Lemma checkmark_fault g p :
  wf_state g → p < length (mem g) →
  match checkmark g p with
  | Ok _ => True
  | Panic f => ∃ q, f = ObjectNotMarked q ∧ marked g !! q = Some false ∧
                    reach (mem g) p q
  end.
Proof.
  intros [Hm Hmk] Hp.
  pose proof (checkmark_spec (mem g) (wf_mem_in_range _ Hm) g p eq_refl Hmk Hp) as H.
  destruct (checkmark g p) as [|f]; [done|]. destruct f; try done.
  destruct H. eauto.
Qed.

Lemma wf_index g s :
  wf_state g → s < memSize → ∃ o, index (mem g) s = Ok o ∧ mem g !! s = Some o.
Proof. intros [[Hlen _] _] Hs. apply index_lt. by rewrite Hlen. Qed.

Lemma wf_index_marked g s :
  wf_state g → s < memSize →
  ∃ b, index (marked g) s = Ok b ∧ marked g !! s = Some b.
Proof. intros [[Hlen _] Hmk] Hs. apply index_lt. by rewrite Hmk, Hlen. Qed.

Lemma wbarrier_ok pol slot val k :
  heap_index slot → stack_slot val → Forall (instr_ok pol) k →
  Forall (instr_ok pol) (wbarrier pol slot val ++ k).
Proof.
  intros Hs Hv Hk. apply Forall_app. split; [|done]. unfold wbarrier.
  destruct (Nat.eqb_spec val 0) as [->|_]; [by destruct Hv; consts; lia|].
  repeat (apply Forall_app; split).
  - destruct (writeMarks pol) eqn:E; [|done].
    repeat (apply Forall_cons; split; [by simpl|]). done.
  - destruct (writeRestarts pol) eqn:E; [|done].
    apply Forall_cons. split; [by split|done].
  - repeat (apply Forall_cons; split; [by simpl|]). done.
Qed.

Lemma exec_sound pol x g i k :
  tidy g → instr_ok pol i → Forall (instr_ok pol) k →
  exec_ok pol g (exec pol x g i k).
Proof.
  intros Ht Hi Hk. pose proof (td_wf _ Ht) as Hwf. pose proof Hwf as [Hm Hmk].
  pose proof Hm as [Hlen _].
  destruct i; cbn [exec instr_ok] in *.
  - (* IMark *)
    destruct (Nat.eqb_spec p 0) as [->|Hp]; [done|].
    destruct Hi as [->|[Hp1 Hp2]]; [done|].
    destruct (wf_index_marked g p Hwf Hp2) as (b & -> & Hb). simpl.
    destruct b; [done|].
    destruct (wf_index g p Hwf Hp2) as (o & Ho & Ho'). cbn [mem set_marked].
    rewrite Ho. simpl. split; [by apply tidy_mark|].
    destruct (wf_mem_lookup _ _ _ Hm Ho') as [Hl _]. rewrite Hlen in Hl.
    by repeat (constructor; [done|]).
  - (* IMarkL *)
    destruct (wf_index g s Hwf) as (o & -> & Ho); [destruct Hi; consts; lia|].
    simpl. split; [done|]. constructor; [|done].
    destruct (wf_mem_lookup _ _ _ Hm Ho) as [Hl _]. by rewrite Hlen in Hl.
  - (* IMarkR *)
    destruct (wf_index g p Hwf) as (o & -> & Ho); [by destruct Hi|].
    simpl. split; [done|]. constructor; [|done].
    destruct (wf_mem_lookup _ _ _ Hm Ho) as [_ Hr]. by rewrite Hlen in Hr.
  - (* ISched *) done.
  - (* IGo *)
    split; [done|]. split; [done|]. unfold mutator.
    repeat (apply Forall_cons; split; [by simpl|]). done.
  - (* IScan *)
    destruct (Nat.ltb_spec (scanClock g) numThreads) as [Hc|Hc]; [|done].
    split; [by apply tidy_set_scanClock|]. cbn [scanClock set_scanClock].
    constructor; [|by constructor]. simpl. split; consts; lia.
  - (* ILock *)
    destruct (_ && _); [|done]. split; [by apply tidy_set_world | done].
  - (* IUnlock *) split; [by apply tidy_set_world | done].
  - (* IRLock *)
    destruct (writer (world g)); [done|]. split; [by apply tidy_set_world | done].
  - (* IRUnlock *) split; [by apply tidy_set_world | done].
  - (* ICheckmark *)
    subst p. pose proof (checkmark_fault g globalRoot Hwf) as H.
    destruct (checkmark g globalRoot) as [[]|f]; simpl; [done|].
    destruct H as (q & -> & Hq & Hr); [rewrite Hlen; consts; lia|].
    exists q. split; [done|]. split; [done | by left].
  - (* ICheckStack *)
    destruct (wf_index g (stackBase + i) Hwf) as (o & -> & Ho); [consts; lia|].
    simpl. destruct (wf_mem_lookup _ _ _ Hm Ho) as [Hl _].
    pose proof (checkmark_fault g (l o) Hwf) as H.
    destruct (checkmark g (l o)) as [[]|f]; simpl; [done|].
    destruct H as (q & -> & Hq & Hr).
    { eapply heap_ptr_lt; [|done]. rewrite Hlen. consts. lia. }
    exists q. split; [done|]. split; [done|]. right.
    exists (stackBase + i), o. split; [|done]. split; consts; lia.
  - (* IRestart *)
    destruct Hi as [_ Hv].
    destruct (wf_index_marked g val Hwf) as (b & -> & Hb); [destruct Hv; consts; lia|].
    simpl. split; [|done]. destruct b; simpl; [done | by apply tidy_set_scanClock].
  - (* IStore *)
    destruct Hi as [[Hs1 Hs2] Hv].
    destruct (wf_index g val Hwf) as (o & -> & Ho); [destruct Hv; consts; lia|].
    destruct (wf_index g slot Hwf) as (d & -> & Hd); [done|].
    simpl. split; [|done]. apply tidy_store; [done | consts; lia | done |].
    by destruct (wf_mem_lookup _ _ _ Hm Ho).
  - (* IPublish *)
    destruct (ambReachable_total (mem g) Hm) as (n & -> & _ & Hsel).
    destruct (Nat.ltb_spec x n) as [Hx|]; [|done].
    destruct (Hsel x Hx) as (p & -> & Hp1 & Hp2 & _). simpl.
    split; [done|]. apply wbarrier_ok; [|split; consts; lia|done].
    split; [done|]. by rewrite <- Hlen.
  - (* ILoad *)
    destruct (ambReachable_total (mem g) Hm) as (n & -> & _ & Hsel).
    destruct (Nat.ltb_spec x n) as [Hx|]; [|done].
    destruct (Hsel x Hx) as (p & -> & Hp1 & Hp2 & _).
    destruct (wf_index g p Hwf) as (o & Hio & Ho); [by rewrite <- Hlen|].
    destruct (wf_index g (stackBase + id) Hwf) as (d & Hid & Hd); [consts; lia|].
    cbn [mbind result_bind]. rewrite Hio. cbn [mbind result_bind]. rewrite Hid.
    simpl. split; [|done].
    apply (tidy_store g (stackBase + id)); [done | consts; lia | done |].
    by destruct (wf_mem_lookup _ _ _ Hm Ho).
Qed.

--

Problem details –
Write the records out precisely, omitting nothing.

Solution to this exercise –
Lemma checkmark_fault g p :
  wf_state g → p < length (mem g) →
  match checkmark g p with
  | Ok _ => True
  | Panic f => ∃ q, f = ObjectNotMarked q ∧ marked g !! q = Some false ∧
                    reach (mem g) p q
  end.
Proof.
  intros [Hm Hmk] Hp.
  pose proof (checkmark_spec (mem g) (wf_mem_in_range _ Hm) g p eq_refl Hmk Hp) as H.
  destruct (checkmark g p) as [|f]; [done|]. destruct f; try done.
  destruct H. eauto.
Qed.

Lemma wf_index g s :
  wf_state g → s < memSize → ∃ o, index (mem g) s = Ok o ∧ mem g !! s = Some o.
Proof. intros [[Hlen _] _] Hs. apply index_lt. by rewrite Hlen. Qed.

Lemma wf_index_marked g s :
  wf_state g → s < memSize →
  ∃ b, index (marked g) s = Ok b ∧ marked g !! s = Some b.
Proof. intros [[Hlen _] Hmk] Hs. apply index_lt. by rewrite Hmk, Hlen. Qed.

Lemma wbarrier_ok pol slot val k :
  heap_index slot → stack_slot val → Forall (instr_ok pol) k →
  Forall (instr_ok pol) (wbarrier pol slot val ++ k).
Proof.
  intros Hs Hv Hk. apply Forall_app. split; [|done]. unfold wbarrier.
  destruct (Nat.eqb_spec val 0) as [->|_]; [by destruct Hv; consts; lia|].
  repeat (apply Forall_app; split).
  - destruct (writeMarks pol) eqn:E; [|done].
    repeat (apply Forall_cons; split; [by simpl|]). done.
  - destruct (writeRestarts pol) eqn:E; [|done].
    apply Forall_cons. split; [by split|done].
  - repeat (apply Forall_cons; split; [by simpl|]). done.
Qed.

Lemma exec_sound pol x g i k :
  tidy g → instr_ok pol i → Forall (instr_ok pol) k →
  exec_ok pol g (exec pol x g i k).
Proof.
  intros Ht Hi Hk. pose proof (td_wf _ Ht) as Hwf. pose proof Hwf as [Hm Hmk].
  pose proof Hm as [Hlen _].
  destruct i; cbn [exec instr_ok] in *.
  - (* IMark *)
    destruct (Nat.eqb_spec p 0) as [->|Hp]; [done|].
    destruct Hi as [->|[Hp1 Hp2]]; [done|].
    destruct (wf_index_marked g p Hwf Hp2) as (b & -> & Hb). simpl.
    destruct b; [done|].
    destruct (wf_index g p Hwf Hp2) as (o & Ho & Ho'). cbn [mem set_marked].
    rewrite Ho. simpl. split; [by apply tidy_mark|].
    destruct (wf_mem_lookup _ _ _ Hm Ho') as [Hl _]. rewrite Hlen in Hl.
    by repeat (constructor; [done|]).
  - (* IMarkL *)
    destruct (wf_index g s Hwf) as (o & -> & Ho); [destruct Hi; consts; lia|].
    simpl. split; [done|]. constructor; [|done].
    destruct (wf_mem_lookup _ _ _ Hm Ho) as [Hl _]. by rewrite Hlen in Hl.
  - (* IMarkR *)
    destruct (wf_index g p Hwf) as (o & -> & Ho); [by destruct Hi|].
    simpl. split; [done|]. constructor; [|done].
    destruct (wf_mem_lookup _ _ _ Hm Ho) as [_ Hr]. by rewrite Hlen in Hr.
  - (* ISched *) done.
  - (* IGo *)
    split; [done|]. split; [done|]. unfold mutator.
    repeat (apply Forall_cons; split; [by simpl|]). done.
  - (* IScan *)
    destruct (Nat.ltb_spec (scanClock g) numThreads) as [Hc|Hc]; [|done].
    split; [by apply tidy_set_scanClock|]. cbn [scanClock set_scanClock].
    constructor; [|by constructor]. simpl. split; consts; lia.
  - (* ILock *)
    destruct (_ && _); [|done]. split; [by apply tidy_set_world | done].
  - (* IUnlock *) split; [by apply tidy_set_world | done].
  - (* IRLock *)
    destruct (writer (world g)); [done|]. split; [by apply tidy_set_world | done].
  - (* IRUnlock *) split; [by apply tidy_set_world | done].
  - (* ICheckmark *)
    subst p. pose proof (checkmark_fault g globalRoot Hwf) as H.
    destruct (checkmark g globalRoot) as [[]|f]; simpl; [done|].
    destruct H as (q & -> & Hq & Hr); [rewrite Hlen; consts; lia|].
    exists q. split; [done|]. split; [done | by left].
  - (* ICheckStack *)
    destruct (wf_index g (stackBase + i) Hwf) as (o & -> & Ho); [consts; lia|].
    simpl. destruct (wf_mem_lookup _ _ _ Hm Ho) as [Hl _].
    pose proof (checkmark_fault g (l o) Hwf) as H.
    destruct (checkmark g (l o)) as [[]|f]; simpl; [done|].
    destruct H as (q & -> & Hq & Hr).
    { eapply heap_ptr_lt; [|done]. rewrite Hlen. consts. lia. }
    exists q. split; [done|]. split; [done|]. right.
    exists (stackBase + i), o. split; [|done]. split; consts; lia.
  - (* IRestart *)
    destruct Hi as [_ Hv].
    destruct (wf_index_marked g val Hwf) as (b & -> & Hb); [destruct Hv; consts; lia|].
    simpl. split; [|done]. destruct b; simpl; [done | by apply tidy_set_scanClock].
  - (* IStore *)
    destruct Hi as [[Hs1 Hs2] Hv].
    destruct (wf_index g val Hwf) as (o & -> & Ho); [destruct Hv; consts; lia|].
    destruct (wf_index g slot Hwf) as (d & -> & Hd); [done|].
    simpl. split; [|done]. apply tidy_store; [done | consts; lia | done |].
    by destruct (wf_mem_lookup _ _ _ Hm Ho).
  - (* IPublish *)
    destruct (ambReachable_total (mem g) Hm) as (n & -> & _ & Hsel).
    destruct (Nat.ltb_spec x n) as [Hx|]; [|done].
    destruct (Hsel x Hx) as (p & -> & Hp1 & Hp2 & _). simpl.
    split; [done|]. apply wbarrier_ok; [|split; consts; lia|done].
    split; [done|]. by rewrite <- Hlen.
  - (* ILoad *)
    destruct (ambReachable_total (mem g) Hm) as (n & -> & _ & Hsel).
    destruct (Nat.ltb_spec x n) as [Hx|]; [|done].
    destruct (Hsel x Hx) as (p & -> & Hp1 & Hp2 & _).
    destruct (wf_index g p Hwf) as (o & Hio & Ho); [by rewrite <- Hlen|].
    destruct (wf_index g (stackBase + id) Hwf) as (d & Hid & Hd); [consts; lia|].
    cbn [mbind result_bind]. rewrite Hio. cbn [mbind result_bind]. rewrite Hid.
    simpl. split; [|done].
    apply (tidy_store g (stackBase + id)); [done | consts; lia | done |].
    by destruct (wf_mem_lookup _ _ _ Hm Ho).
Qed.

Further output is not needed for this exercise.